• **Your objective**
Among the entries below, count each line holding the word "congruence". Write only the number.

• **Exercise material**
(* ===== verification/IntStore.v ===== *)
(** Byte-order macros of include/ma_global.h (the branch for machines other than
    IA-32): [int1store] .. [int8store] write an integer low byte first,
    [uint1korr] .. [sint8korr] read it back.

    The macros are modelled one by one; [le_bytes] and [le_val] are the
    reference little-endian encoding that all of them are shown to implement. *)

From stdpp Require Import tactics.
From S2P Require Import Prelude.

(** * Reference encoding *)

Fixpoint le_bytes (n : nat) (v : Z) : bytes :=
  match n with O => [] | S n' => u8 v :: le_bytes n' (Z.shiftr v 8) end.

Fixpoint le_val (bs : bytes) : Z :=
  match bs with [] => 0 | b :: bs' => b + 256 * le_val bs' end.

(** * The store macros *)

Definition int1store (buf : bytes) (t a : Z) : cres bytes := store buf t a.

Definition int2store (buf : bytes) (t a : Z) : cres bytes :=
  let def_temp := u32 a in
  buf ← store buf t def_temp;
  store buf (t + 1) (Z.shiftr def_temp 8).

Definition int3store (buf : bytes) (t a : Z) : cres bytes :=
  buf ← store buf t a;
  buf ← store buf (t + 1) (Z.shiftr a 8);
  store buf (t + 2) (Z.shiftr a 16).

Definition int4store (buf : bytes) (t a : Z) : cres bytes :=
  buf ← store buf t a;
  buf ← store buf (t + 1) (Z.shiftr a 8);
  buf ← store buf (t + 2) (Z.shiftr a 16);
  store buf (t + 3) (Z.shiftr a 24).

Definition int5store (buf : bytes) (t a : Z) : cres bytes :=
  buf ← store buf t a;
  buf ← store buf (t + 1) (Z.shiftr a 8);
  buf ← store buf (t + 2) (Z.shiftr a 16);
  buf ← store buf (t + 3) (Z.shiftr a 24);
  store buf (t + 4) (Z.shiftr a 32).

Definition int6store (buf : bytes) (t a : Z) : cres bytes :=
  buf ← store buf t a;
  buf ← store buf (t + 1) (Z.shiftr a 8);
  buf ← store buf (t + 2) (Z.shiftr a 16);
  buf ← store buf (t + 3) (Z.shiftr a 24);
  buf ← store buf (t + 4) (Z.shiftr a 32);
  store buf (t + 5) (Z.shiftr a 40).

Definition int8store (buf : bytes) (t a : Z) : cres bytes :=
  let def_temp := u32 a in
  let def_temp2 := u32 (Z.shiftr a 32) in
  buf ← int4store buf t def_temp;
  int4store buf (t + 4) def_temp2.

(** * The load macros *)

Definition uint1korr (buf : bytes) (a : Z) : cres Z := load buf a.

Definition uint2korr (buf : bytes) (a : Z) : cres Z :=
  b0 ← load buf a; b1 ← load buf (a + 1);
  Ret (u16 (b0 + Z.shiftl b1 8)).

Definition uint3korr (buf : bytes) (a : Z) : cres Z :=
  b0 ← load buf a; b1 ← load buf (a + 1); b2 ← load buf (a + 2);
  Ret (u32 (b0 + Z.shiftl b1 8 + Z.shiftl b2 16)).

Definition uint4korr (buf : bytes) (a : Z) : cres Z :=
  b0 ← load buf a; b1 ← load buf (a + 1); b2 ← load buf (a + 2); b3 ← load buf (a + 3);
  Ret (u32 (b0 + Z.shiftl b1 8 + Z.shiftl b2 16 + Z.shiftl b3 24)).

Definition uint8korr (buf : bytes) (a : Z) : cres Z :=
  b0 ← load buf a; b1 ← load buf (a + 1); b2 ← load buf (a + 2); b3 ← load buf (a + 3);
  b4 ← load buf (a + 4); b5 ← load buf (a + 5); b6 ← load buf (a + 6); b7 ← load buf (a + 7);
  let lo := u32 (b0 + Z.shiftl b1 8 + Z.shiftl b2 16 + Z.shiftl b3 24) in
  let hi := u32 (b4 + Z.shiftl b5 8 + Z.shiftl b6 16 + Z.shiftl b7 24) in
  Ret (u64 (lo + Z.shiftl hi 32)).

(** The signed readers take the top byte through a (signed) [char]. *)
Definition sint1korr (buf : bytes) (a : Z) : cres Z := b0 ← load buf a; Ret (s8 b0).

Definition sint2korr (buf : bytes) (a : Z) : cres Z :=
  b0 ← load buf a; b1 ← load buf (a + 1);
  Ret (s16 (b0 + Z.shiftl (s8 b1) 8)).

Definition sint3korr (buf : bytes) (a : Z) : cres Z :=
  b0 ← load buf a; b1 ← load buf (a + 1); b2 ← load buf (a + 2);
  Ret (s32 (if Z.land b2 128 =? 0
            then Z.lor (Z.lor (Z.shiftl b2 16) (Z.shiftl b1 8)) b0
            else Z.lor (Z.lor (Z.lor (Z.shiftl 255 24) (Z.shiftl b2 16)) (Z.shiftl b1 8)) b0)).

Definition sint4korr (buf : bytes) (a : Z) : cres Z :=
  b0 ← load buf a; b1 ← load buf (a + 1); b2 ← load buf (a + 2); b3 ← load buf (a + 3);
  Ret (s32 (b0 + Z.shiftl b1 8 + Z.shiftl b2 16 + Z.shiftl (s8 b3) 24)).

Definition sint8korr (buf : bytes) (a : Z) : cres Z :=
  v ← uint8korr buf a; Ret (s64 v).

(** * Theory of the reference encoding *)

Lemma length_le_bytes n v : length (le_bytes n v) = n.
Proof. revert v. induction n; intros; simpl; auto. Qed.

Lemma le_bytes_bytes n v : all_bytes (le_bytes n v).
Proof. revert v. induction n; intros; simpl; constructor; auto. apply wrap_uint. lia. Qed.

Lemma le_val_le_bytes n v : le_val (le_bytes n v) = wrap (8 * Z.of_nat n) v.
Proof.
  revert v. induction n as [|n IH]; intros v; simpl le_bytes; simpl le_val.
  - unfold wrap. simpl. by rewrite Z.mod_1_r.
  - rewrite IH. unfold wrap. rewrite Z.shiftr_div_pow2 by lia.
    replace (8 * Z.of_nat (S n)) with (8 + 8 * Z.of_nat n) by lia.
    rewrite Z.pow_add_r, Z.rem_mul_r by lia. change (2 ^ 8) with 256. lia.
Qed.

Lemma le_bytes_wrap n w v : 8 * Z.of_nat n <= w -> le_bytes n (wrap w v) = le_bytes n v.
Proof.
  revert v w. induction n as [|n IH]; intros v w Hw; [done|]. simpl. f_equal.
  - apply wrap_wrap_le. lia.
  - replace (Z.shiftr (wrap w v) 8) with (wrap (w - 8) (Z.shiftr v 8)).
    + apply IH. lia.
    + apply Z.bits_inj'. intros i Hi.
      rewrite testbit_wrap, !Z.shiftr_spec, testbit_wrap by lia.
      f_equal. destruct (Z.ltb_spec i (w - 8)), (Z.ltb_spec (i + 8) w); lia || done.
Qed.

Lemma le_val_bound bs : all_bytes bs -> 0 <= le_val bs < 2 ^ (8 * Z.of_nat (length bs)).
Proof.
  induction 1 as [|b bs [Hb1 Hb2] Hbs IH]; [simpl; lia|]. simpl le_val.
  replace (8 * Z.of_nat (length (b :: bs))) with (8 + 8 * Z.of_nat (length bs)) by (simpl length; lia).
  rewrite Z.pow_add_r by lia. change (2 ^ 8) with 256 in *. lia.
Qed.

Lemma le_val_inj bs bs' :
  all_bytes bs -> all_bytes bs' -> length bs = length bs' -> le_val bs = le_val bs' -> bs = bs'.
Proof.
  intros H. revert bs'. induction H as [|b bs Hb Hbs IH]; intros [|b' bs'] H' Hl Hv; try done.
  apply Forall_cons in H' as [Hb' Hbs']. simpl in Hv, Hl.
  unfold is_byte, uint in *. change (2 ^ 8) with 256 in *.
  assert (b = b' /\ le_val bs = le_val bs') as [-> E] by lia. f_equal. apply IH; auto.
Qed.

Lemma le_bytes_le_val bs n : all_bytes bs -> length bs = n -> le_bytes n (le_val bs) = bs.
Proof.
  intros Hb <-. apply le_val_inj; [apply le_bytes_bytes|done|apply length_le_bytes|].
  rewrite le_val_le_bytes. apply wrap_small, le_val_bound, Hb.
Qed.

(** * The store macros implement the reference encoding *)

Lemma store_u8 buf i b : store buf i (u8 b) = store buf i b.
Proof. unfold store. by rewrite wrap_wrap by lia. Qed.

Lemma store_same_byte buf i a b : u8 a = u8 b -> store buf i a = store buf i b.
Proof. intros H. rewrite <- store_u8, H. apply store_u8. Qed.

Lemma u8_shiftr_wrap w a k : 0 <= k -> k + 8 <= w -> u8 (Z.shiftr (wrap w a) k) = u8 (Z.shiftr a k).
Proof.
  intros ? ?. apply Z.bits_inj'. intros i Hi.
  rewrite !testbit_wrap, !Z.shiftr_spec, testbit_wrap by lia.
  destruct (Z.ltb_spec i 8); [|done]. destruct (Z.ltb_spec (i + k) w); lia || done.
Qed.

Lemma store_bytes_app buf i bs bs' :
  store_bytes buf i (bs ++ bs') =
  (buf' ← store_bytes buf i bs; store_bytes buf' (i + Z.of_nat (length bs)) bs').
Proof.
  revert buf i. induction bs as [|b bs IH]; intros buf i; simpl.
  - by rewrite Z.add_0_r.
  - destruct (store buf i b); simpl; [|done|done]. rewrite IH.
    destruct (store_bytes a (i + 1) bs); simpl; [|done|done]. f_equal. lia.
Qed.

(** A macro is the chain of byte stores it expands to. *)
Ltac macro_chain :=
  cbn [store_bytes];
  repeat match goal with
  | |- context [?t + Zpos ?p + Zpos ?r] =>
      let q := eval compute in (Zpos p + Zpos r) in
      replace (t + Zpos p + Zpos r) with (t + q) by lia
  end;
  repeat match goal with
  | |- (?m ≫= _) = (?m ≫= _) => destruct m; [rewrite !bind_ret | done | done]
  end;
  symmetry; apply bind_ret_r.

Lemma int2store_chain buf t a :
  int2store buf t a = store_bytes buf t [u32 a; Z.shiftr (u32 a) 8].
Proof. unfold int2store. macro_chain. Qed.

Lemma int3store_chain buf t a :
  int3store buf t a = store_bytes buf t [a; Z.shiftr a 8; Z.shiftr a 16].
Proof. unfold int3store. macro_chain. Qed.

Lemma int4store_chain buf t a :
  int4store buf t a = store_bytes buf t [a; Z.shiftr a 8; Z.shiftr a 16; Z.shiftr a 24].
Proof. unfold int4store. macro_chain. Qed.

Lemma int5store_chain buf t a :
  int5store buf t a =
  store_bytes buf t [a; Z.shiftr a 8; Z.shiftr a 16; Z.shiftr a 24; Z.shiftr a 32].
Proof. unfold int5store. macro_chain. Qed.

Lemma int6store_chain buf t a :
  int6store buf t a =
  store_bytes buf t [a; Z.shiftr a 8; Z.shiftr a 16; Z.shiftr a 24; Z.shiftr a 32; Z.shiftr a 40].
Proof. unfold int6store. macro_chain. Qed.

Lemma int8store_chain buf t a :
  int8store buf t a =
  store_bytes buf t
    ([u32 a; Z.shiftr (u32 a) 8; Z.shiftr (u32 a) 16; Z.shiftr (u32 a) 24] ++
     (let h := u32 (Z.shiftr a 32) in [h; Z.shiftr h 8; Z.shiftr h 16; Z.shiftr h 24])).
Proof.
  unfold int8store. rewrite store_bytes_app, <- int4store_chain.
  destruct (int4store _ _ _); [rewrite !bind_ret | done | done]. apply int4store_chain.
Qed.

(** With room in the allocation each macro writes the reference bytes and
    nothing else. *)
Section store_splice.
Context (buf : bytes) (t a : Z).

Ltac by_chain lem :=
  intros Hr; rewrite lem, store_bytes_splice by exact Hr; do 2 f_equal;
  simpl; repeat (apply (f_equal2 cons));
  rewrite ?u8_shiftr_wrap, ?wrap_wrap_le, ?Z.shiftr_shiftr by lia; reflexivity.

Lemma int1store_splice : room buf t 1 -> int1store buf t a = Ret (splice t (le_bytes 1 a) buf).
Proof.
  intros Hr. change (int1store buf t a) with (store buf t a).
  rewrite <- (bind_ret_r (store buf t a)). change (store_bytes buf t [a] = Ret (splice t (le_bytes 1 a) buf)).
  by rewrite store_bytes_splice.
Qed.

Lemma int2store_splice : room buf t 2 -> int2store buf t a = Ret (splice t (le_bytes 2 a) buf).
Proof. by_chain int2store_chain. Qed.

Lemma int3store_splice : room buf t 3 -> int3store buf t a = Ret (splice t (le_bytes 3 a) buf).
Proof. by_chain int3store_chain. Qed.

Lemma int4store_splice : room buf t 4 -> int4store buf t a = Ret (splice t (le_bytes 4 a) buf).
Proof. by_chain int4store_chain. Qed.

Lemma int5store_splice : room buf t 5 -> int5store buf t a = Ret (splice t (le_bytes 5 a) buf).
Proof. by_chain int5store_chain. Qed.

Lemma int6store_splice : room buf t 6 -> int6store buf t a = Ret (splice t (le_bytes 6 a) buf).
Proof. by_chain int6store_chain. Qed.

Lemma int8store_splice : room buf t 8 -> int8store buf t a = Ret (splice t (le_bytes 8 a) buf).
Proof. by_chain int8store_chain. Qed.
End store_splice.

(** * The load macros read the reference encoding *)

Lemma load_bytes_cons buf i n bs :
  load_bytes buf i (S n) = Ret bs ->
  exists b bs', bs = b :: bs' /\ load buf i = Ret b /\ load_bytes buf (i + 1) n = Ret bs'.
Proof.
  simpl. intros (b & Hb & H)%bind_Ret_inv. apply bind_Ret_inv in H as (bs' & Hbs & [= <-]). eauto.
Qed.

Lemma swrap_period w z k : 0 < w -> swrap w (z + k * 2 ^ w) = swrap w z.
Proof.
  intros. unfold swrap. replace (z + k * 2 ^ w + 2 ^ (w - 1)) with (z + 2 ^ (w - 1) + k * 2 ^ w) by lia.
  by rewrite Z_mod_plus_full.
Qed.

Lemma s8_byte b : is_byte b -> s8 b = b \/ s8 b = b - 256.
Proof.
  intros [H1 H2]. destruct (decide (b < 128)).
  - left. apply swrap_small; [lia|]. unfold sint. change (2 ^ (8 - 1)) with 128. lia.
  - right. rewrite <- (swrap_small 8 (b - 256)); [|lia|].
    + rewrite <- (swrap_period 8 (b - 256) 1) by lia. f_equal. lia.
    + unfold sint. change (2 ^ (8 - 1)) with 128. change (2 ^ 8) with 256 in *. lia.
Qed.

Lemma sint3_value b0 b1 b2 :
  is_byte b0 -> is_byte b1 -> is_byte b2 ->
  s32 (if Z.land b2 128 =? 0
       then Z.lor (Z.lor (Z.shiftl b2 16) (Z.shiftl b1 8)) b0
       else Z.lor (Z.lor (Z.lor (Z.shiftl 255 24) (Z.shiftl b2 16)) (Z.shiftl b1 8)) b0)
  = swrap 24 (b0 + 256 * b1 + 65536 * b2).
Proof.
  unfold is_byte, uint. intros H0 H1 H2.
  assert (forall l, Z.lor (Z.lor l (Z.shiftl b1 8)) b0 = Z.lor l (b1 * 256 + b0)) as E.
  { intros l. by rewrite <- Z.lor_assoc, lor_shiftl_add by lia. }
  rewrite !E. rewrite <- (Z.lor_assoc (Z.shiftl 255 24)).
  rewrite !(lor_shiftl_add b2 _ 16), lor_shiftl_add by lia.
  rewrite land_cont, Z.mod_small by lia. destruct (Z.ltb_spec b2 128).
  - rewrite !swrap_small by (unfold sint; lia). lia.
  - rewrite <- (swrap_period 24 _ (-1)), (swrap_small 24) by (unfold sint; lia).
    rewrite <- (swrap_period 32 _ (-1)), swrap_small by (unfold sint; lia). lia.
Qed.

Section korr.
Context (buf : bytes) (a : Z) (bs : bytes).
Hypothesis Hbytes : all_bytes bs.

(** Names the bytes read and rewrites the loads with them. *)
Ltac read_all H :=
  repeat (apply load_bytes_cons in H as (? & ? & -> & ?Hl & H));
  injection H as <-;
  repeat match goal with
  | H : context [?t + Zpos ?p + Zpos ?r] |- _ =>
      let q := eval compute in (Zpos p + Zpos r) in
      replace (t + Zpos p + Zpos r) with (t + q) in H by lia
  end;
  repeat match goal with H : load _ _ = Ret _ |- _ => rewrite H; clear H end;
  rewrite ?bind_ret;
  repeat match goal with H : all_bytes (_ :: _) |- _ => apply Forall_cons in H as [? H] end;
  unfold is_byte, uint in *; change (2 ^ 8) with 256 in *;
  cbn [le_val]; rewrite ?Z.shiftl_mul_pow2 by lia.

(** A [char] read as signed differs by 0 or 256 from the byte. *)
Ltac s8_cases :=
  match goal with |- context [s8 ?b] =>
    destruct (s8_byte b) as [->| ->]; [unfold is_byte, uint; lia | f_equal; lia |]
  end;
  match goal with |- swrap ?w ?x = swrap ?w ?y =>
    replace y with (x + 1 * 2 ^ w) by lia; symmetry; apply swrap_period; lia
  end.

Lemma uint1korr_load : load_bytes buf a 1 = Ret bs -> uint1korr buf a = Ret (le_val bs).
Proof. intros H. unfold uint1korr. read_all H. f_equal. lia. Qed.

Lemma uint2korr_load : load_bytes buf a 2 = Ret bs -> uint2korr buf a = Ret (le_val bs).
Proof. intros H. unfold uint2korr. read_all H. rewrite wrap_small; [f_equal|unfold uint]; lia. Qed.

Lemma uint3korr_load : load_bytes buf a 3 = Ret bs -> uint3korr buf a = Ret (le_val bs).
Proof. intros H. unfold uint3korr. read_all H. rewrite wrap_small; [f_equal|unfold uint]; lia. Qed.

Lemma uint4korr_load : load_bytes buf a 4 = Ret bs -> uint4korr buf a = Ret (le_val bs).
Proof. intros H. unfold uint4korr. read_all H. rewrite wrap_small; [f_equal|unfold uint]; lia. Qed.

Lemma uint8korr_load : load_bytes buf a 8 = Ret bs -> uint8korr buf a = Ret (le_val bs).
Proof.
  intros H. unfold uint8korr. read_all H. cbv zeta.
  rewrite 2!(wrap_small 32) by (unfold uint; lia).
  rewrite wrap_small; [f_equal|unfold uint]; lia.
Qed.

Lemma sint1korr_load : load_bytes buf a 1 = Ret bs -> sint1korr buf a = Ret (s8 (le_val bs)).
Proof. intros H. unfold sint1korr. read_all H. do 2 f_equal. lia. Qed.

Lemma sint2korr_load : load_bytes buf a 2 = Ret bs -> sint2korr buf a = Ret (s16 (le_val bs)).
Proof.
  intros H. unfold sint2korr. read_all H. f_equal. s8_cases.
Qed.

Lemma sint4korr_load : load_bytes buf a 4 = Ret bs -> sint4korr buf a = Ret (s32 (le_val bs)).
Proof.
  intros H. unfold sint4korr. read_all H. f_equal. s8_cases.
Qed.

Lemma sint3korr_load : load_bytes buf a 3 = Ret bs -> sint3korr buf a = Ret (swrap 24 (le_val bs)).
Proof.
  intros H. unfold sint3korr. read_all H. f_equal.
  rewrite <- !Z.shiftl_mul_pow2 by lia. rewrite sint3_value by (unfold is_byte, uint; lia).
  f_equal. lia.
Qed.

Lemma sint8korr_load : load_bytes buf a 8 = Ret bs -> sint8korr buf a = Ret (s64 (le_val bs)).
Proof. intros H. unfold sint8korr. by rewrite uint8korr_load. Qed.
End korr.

==

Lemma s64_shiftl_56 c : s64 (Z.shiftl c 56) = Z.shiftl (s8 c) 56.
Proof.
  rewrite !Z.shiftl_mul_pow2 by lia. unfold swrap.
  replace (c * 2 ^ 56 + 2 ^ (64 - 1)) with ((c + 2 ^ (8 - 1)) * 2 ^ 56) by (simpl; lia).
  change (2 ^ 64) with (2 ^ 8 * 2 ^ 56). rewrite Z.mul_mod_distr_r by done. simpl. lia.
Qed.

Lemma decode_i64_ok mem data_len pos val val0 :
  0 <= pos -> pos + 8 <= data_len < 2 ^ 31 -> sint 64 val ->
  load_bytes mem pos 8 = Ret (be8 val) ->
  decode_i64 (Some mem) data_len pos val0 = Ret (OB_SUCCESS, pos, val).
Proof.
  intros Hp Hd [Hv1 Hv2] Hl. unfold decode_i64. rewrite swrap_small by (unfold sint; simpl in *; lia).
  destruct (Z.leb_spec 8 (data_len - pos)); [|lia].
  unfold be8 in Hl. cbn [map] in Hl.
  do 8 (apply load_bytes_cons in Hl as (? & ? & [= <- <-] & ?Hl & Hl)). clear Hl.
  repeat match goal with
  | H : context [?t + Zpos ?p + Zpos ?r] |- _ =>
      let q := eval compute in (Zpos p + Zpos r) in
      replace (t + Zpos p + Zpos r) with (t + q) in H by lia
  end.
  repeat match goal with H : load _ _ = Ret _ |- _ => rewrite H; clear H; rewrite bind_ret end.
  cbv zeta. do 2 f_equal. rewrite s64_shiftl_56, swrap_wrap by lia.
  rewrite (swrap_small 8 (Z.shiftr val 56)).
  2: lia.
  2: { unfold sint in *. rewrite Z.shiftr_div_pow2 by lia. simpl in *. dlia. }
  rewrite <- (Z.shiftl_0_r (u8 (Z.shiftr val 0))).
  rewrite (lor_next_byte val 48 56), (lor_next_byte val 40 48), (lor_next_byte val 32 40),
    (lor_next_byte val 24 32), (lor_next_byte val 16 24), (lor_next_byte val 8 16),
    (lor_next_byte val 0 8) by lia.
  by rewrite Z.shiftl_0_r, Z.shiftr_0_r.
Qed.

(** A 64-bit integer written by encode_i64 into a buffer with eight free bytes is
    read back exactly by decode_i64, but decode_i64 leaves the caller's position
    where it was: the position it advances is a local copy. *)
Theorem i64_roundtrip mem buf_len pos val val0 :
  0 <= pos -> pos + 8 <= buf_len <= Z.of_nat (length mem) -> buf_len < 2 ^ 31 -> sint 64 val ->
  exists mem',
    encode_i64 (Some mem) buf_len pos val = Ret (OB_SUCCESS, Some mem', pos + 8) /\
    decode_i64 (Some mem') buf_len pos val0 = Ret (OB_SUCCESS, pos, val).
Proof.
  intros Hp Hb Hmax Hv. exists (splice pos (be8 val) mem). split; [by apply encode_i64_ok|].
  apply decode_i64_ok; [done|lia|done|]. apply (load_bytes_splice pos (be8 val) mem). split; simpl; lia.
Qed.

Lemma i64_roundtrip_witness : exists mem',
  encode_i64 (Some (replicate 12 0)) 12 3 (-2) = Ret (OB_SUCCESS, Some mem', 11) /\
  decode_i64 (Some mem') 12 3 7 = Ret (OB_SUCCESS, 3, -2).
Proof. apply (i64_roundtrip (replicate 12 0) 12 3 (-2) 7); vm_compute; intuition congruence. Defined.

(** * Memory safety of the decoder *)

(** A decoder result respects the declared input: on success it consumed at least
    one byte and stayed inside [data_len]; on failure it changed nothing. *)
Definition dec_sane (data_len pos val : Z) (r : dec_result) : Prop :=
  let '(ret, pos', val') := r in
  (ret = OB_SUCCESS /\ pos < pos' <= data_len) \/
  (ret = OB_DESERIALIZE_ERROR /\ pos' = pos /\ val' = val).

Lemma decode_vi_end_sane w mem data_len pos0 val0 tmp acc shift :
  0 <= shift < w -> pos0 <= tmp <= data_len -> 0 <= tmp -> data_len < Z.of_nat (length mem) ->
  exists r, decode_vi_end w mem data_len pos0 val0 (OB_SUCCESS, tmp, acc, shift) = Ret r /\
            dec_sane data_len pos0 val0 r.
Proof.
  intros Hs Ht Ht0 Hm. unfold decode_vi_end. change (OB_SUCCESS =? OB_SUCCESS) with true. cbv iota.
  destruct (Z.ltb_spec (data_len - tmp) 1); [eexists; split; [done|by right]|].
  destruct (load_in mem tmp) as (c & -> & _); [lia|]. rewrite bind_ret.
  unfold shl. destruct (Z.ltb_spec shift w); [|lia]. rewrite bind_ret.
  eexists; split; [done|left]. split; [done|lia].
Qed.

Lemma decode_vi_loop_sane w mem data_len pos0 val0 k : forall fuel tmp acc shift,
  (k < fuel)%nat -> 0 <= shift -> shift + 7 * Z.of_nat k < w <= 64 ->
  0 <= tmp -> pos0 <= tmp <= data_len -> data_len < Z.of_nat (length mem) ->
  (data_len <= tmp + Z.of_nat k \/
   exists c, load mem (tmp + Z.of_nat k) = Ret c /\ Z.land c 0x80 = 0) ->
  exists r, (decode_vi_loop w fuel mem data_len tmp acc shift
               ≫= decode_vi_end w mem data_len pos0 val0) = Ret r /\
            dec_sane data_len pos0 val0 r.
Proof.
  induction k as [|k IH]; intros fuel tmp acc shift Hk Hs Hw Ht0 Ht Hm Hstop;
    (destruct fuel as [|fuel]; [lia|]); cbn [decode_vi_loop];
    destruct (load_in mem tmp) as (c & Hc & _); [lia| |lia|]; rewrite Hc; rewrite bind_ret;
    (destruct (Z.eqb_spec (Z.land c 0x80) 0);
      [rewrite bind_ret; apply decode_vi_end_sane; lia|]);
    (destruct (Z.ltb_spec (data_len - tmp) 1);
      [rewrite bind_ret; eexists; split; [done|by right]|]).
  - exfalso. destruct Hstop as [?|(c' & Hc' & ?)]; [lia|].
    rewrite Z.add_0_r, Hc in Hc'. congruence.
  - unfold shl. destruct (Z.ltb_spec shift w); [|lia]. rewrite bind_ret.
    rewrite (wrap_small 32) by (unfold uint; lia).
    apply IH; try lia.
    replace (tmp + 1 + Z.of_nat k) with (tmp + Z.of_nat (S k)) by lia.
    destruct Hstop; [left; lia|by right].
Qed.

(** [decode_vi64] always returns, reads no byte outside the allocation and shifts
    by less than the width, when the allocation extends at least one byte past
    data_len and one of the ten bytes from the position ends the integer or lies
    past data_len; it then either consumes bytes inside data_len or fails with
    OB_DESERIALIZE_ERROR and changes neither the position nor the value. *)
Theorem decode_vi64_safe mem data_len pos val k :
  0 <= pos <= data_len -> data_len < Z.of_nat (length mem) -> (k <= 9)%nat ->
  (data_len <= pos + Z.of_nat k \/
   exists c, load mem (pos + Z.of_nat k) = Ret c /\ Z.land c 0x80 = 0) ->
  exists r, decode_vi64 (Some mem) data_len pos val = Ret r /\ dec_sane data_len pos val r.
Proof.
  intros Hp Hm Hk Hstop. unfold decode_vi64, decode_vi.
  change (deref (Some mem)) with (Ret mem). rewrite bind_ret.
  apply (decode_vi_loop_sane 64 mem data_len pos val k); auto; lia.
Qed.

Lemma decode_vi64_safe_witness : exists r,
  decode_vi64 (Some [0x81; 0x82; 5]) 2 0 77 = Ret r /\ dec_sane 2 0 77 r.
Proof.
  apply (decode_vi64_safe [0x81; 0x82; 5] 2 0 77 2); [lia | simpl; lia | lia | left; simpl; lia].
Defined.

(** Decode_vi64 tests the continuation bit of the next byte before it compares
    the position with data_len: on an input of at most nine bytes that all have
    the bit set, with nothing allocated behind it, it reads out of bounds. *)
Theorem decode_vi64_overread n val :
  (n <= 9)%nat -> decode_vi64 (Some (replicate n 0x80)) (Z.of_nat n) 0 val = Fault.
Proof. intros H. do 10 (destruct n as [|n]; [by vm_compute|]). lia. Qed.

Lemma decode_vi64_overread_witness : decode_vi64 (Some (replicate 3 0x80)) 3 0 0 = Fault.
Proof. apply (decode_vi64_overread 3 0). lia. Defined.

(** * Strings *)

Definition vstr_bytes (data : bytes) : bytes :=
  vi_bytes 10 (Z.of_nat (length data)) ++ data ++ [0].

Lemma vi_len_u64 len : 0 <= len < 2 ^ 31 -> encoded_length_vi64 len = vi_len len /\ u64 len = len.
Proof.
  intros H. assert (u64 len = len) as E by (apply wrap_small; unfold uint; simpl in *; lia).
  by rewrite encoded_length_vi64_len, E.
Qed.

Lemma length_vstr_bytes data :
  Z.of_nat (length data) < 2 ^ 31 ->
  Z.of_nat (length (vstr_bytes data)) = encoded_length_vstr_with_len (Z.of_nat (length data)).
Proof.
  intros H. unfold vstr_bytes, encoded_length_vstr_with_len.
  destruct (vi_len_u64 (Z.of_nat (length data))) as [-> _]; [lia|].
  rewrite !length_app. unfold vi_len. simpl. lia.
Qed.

• **Written reply**
2